内田樹氏は、単なる知識人ではありません。武芸家としての側面もあります。

「どうして、武道のような殺傷技術において、「身体の内側を見つめる」というような観想的な稽古が重視されるかと言うと、それが身体感受性を高めるために最良の訓練だからです。」(P134)

「危険感知能力や気の感応力は人間が生物として生きのびて行くために必須の身体能力ですが、現在の学校体育にはこのような能力を開発するためのプログラムはありません。」

 内田氏は学生時代は体育は苦手だったとか。しかし武道はやりたかったとか。

 「子供の頃、ぼく自身ものくの廻りの誰1人、ぼくのなかに未開発の能力が豊かに蔵されていることに気づかなかったのです。

 だからぼくが世界中の「運動神経の鈍い子」に言いたいのは、もし、君の肉体が何だかわからないが、ある動きを求めてうずくことがあれば、それは未開発の身体能力が呼び起されることを求めているのだ、と考えてみるといいよ、ということですね。」(P148)
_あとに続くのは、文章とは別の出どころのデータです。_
Definition submit_order (fuel : nat) (command : SubmitOrder.t) : Eng unit :=
  now <- time_now ;;
  event_id <- generate ;;
  exec_engine_handle_event
    (OrderSubmitted (SubmitOrder.account_id command)
       (Order.id (SubmitOrder.order command)) now event_id now) ;;
  _process_order fuel (SubmitOrder.order command).

(** The statements of [submit_atomic_order] before the entry order is
    submitted: the children are listed, paired when there are two, and held
    under the identifier of the entry order. *)
Definition register_atomic_order (atomic_order : AtomicOrder.t) : Eng unit :=
  let stop_loss := AtomicOrder.stop_loss atomic_order in
  atomic_orders <-
    match AtomicOrder.take_profit atomic_order with
    | Some take_profit =>
        modify (fun s =>
          set_oco_orders
            (<[Order.id take_profit := Order.id stop_loss]> (_oco_orders s)) s) ;;
        modify (fun s =>
          set_oco_orders
            (<[Order.id stop_loss := Order.id take_profit]> (_oco_orders s)) s) ;;
        ret [stop_loss; take_profit]
    | None => ret [stop_loss]
    end ;;
  modify (fun s =>
    set_atomic_child_orders
      (od_set (Order.id (AtomicOrder.entry atomic_order)) atomic_orders
         (_atomic_child_orders s)) s).

Definition submit_atomic_order (fuel : nat) (command : SubmitAtomicOrder.t)
  : Eng unit :=
  let atomic_order := SubmitAtomicOrder.atomic_order command in
  register_atomic_order atomic_order ;;
  command_id <- generate ;;
  now <- time_now ;;
  submit_order fuel
    {| SubmitOrder.trader_id := SubmitAtomicOrder.trader_id command;
       SubmitOrder.account_id := SubmitAtomicOrder.account_id command;
       SubmitOrder.strategy_id := SubmitAtomicOrder.strategy_id command;
       SubmitOrder.position_id := SubmitAtomicOrder.position_id command;
       SubmitOrder.order := AtomicOrder.entry atomic_order;
       SubmitOrder.command_id := command_id;
       SubmitOrder.command_timestamp := now |}.

Definition cancel_order (command : CancelOrder.t) : Eng unit :=
  working <- gets _working_orders ;;
  match od_get (CancelOrder.order_id command) working with
  | None =>
      _cancel_reject_order (PyOrderId (CancelOrder.order_id command))
        "cancel order" "order not found"
  | Some order =>
      now <- time_now ;;
      event_id <- generate ;;
      let cancelled :=
        OrderCancelled (CancelOrder.account_id command) (Order.id order) now
          event_id now in
      del_working_orders (CancelOrder.order_id command) ;;
      exec_engine_handle_event cancelled ;;
      _check_oco_order (CancelOrder.order_id command)
  end.

Definition modify_order (command : ModifyOrder.t) : Eng unit :=
  working <- gets _working_orders ;;
  match od_get (ModifyOrder.order_id command) working with
  | None =>
      _cancel_reject_order (PyOrderId (ModifyOrder.order_id command))
        "modify order" "order not found"
  | Some order =>
      st <- gets static ;;
      instrument <- getitem (instruments st !! Order.symbol order) ;;
      if (Quantity_as_double (ModifyOrder.modified_quantity command) =? 0)%float
      then
        _cancel_reject_order (PyOrder order) "modify order"
          ("modified quantity "
           +:+ str_Quantity (ModifyOrder.modified_quantity command)
           +:+ " invalid")
      else
        mkt <- gets _market ;;
        market <- getitem (od_get (Order.symbol order) mkt) ;;
        valid <- _check_valid_price order market true ;;
        if negb valid then ret tt
        else
          id_broker <- gets (fun s => order_id_broker (world s) order) ;;
          now <- time_now ;;
          event_id <- generate ;;
          exec_engine_handle_event
            (OrderModified (ModifyOrder.account_id command) (Order.id order)
               id_broker (ModifyOrder.modified_quantity command)
               (ModifyOrder.modified_price command) now event_id now)
  end.

(** ** Runs of the engine *)

(** The calls the engine receives; [Environment] is a step of the
    collaborators between two calls. *)
Inductive Call :=
| ProcessTick (tick : Tick.t)
| AdjustAccount (event : OrderFillEvent.t) (position : Position.t)
| ApplyRolloverInterest (timestamp : datetime) (iso_week_day : Z)
| DoAccountInquiry (command : AccountInquiry.t)
| DoSubmitOrder (command : SubmitOrder.t)
| DoSubmitAtomicOrder (command : SubmitAtomicOrder.t)
| DoCancelOrder (command : CancelOrder.t)
| DoModifyOrder (command : ModifyOrder.t)
| DoReset
| ChangeFillModel (fm : FM)
| CheckResiduals
| Environment (w : W).

Definition call (fuel : nat) (c : Call) : Eng unit :=
  match c with
  | ProcessTick tick => process_tick fuel tick
  | AdjustAccount event position => adjust_account event position
  | ApplyRolloverInterest timestamp iso_week_day =>
      apply_rollover_interest timestamp iso_week_day
  | DoAccountInquiry command => account_inquiry command
  | DoSubmitOrder command => submit_order fuel command
  | DoSubmitAtomicOrder command => submit_atomic_order fuel command
  | DoCancelOrder command => cancel_order command
  | DoModifyOrder command => modify_order command
  | DoReset => reset
  | ChangeFillModel fm => change_fill_model fm
  | CheckResiduals => check_residuals
  | Environment w => modify (set_world w)
  end.

(** The state after a call, whether it returned or raised. *)
Definition after (fuel : nat) (c : Call) (s : State) : State :=
  snd (call fuel c s).

(** The state after a sequence of calls, each with its own bound. *)
Definition run (cs : list (nat * Call)) (s : State) : State :=
  fold_left (fun s '(fuel, c) => after fuel c s) cs s.

(** ** Frame conditions *)

(** The event sink: the log grows and the collaborators take their step. *)
Definition emitted (e : Event) (s : State) : State :=
  set_events (events s ++ [e]) (set_world (handle_event e (world s)) s).
(** * gotch/ts: lifetime management of native tensor handles

    A shallow embedding of the handle bookkeeping of [ts/tensor.go]:
    [newTensor], [newName], [freeCTensor], [Tensor.Drop], [CheckCMemLeak],
    [Tensor.Size] with [decodeSize], [Tensor.nbytes], [Tensor.Numel],
    [Tensor.CopyData], [Tensor.CopyDataUint8] and [OfDataSize].

    The process-wide variables ([TensorCount], [AllocatedMem],
    [ExistingTensors], [gotch.Debug]) and the state of the native engine are
    threaded through a small state monad that also records a trace of the
    observable events (lock operations, calls through cgo, log lines,
    accesses to the shared variables).  [log.Fatal] and run-time panics end
    the computation with the outcome [Fatal]. *)

From stdpp Require Import gmap strings list pretty.
From Stdlib Require Import ZArith Lia Ascii String.
From Stdlib.Strings Require Import Byte.

Local Open Scope Z_scope.

(** ** Machine integers

    Go's [int64], [uint64], and on the 64-bit targets of the binding [int]
    and [uint], as [Z] with the wrap-around of conversions and arithmetic
    written out. *)

Definition wrap_int64 (z : Z) : Z := (z + 2 ^ 63) mod 2 ^ 64 - 2 ^ 63.
Definition wrap_uint64 (z : Z) : Z := z mod 2 ^ 64.

Definition is_int64 (z : Z) : Prop := - 2 ^ 63 <= z < 2 ^ 63.
Definition is_uint64 (z : Z) : Prop := 0 <= z < 2 ^ 64.

(** [int(x)] and [uint(x)], [int64(x)] of an integer of another type. *)
Definition to_int (z : Z) : Z := wrap_int64 z.
Definition to_uint (z : Z) : Z := wrap_uint64 z.

(** [len(s)] as an [int]. *)
Definition len {A} (l : list A) : Z := Z.of_nat (List.length l).

(** ** Formatting ([fmt])

    [%d] and [%v] of an integer print its decimal digits; [%09d] pads the
    digits with zeros up to width nine, the sign counting for one. *)

Definition nl : string := String "010"%char EmptyString.

Fixpoint zeros (n : nat) : string :=
  match n with
  | O => EmptyString
  | S n => String "0"%char (zeros n)
  end.

Definition zpad (width : nat) (s : string) : string :=
  zeros (width - String.length s) +:+ s.

Definition fmt_d (v : Z) : string := pretty v.

Definition fmt_09d (v : Z) : string :=
  if v <? 0 then "-" +:+ zpad 8 (pretty (Z.to_N (- v)))
  else zpad 9 (pretty (Z.to_N v)).

Fixpoint join (sep : string) (l : list string) : string :=
  match l with
  | [] => EmptyString
  | [x] => x
  | x :: rest => x +:+ sep +:+ join sep rest
  end.

(** [%v] of a slice of integers: the elements between brackets. *)
Definition fmt_v_ints (l : list Z) : string :=
  "[" +:+ join " " (fmt_d <$> l) +:+ "]".

(** Leading zeros removed; the left inverse of [zpad] used for the
    injectivity of [fmt_09d]. *)
Fixpoint lstrip0 (s : string) : string :=
  match s with
  | String "0"%char r => lstrip0 r
  | _ => s
  end.

(** ** Data model *)

(** A Go [error] value, by its message; [nil] is [None]. *)
Definition error : Type := string.
(** [ATSResult.model_validate_json(json_data)]: the report, or a
    [ValidationError] when the text does not decode or does not validate. *)
Definition model_validate_json (json_data : str) : M ATSResult :=
  match validate_json json_data with
  | Some ats_report => ret ats_report
  | None =>
      raise {| exn_class := ValidationError;
               exn_str := validation_error_str json_data |}
  end.

Definition system_prompt : str :=
  lit "You are a world-class Applicant Tracking System (ATS) analyst with 20 years of "
  ++ lit "experience. Your task is to evaluate a candidate's resume against a specific job "
  ++ lit "description. Analyze the documents across three core areas: Keyword Match, "
  ++ lit "Content Impact (quantifiable achievements, action verbs), and Formatting/Structure "
  ++ lit "(ATS parsability, standard headings). Generate a compatibility score from 0 to 100 "
  ++ lit "and provide detailed, actionable feedback. Ensure all feedback is professional and "
  ++ lit "constructive. The output MUST adhere strictly to the provided JSON schema.".

(** The f-string of [user_query], line by line. *)
Definition user_query (resume_text jd_text : str) : str :=
  nl
  ++ lit "    Analyze the following RESUME against the JOB DESCRIPTION." ++ nl
  ++ nl
  ++ lit "    ---" ++ nl
  ++ lit "    RESUME TEXT:" ++ nl
  ++ lit "    " ++ resume_text ++ nl
  ++ lit "    ---" ++ nl
  ++ lit "    JOB DESCRIPTION:" ++ nl
  ++ lit "    " ++ jd_text ++ nl
  ++ lit "    ".

Definition analysis_request (resume_text jd_text : str) : request :=
  {| model := lit "gemini-2.5-flash-preview-09-2025";
     contents :=
       [ {| role := lit "user"; parts := [user_query resume_text jd_text] |} ];
     config :=
       {| response_mime_type := lit "application/json";
          response_json_schema := ATSResult_model_json_schema;
          system_instruction := system_prompt;
          temperature := 2 # 10 |} |}.

Definition max_retries : Z := 3.

Definition exhausted_error (e : exn) : str :=
  lit "Failed to get a response after " ++ str_of_int max_retries
  ++ lit " attempts. API Error: " ++ exn_str e.

Definition parse_error (e : exn) : str :=
  lit "Failed to parse AI response (Invalid JSON structure). Error: "
  ++ exn_str e.

Definition unexpected_error (e : exn) : str :=
  lit "An unexpected error occurred during analysis: " ++ exn_str e.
 なるほどと思いますね。わたしも運動神経の鈍い子供でした。自転車も水泳もできるいようになったのは小学生高学年。幼少時にやるべきであった運動や遊びを父の都合で小学校を5回も転校したことも影響はあったことでしょう。

 でも32歳の時にヨットに魅かれ、全然技量は上達しませんが(たまにレースへ出ると最下位)30年も継続し、冬場にもセーリングするのはやはり、体のどこかが讀んでいるからでしょう。危機管理能力はアップしたように思いますから。

 また今の世相を予言したようなことを言われていますね。

「左翼の理論は戦前の政治的、文化的運動をほとんど切り捨てますし、右翼の理論は戦後の達成をほとんど評価しません。それぞれの政治理論としてすっきりはしていますが、説明原理にはなってはいません。

 だって説明できない事例が多すぎるからです。そんな偏った理説では、次の世代に対する指針を示すことだってできません。」(P196)

 そしてめざすべきことも内田樹氏なりにまとめています。

「日本人の歴史的経験の中に蓄積されているもののうち、できるだけ多くをカバーし、かつ「すっきりした」日本人像を描けるような物語。

 封建時代も明治維新も大正デモクラッシーも昭和モダニズムも軍国主義も戦後民主主義も極左の学生運動もフェミニズムも、左翼から右翼まで、都市文化も地方文化も。

 メインストリームもサブカルチャーも、全部の政治的、社会的、文化的な思潮を包括的に説明出来しえて、日本社会の「個性」を網羅的に包括することができれば、それは日本についての「うまく妥当する」社会理論であると思います。

 でも、今の社会理論の中に、そこまで包括的なスケールのものはありませんね。そういうスケールを持っていないだけでなく、そういうスケールの大きさを持たなければならないという使命感を感じている「確信犯的」な社会理論はめざされていないような気がします。」(P195)

 わたしがこの4年来こだわり続けている「連合赤軍と新自由主義の総括」なるものは、多分その程度のスケールで考えないと総括できないということがわかりました。

 108円できちんと読書できたことに感謝です。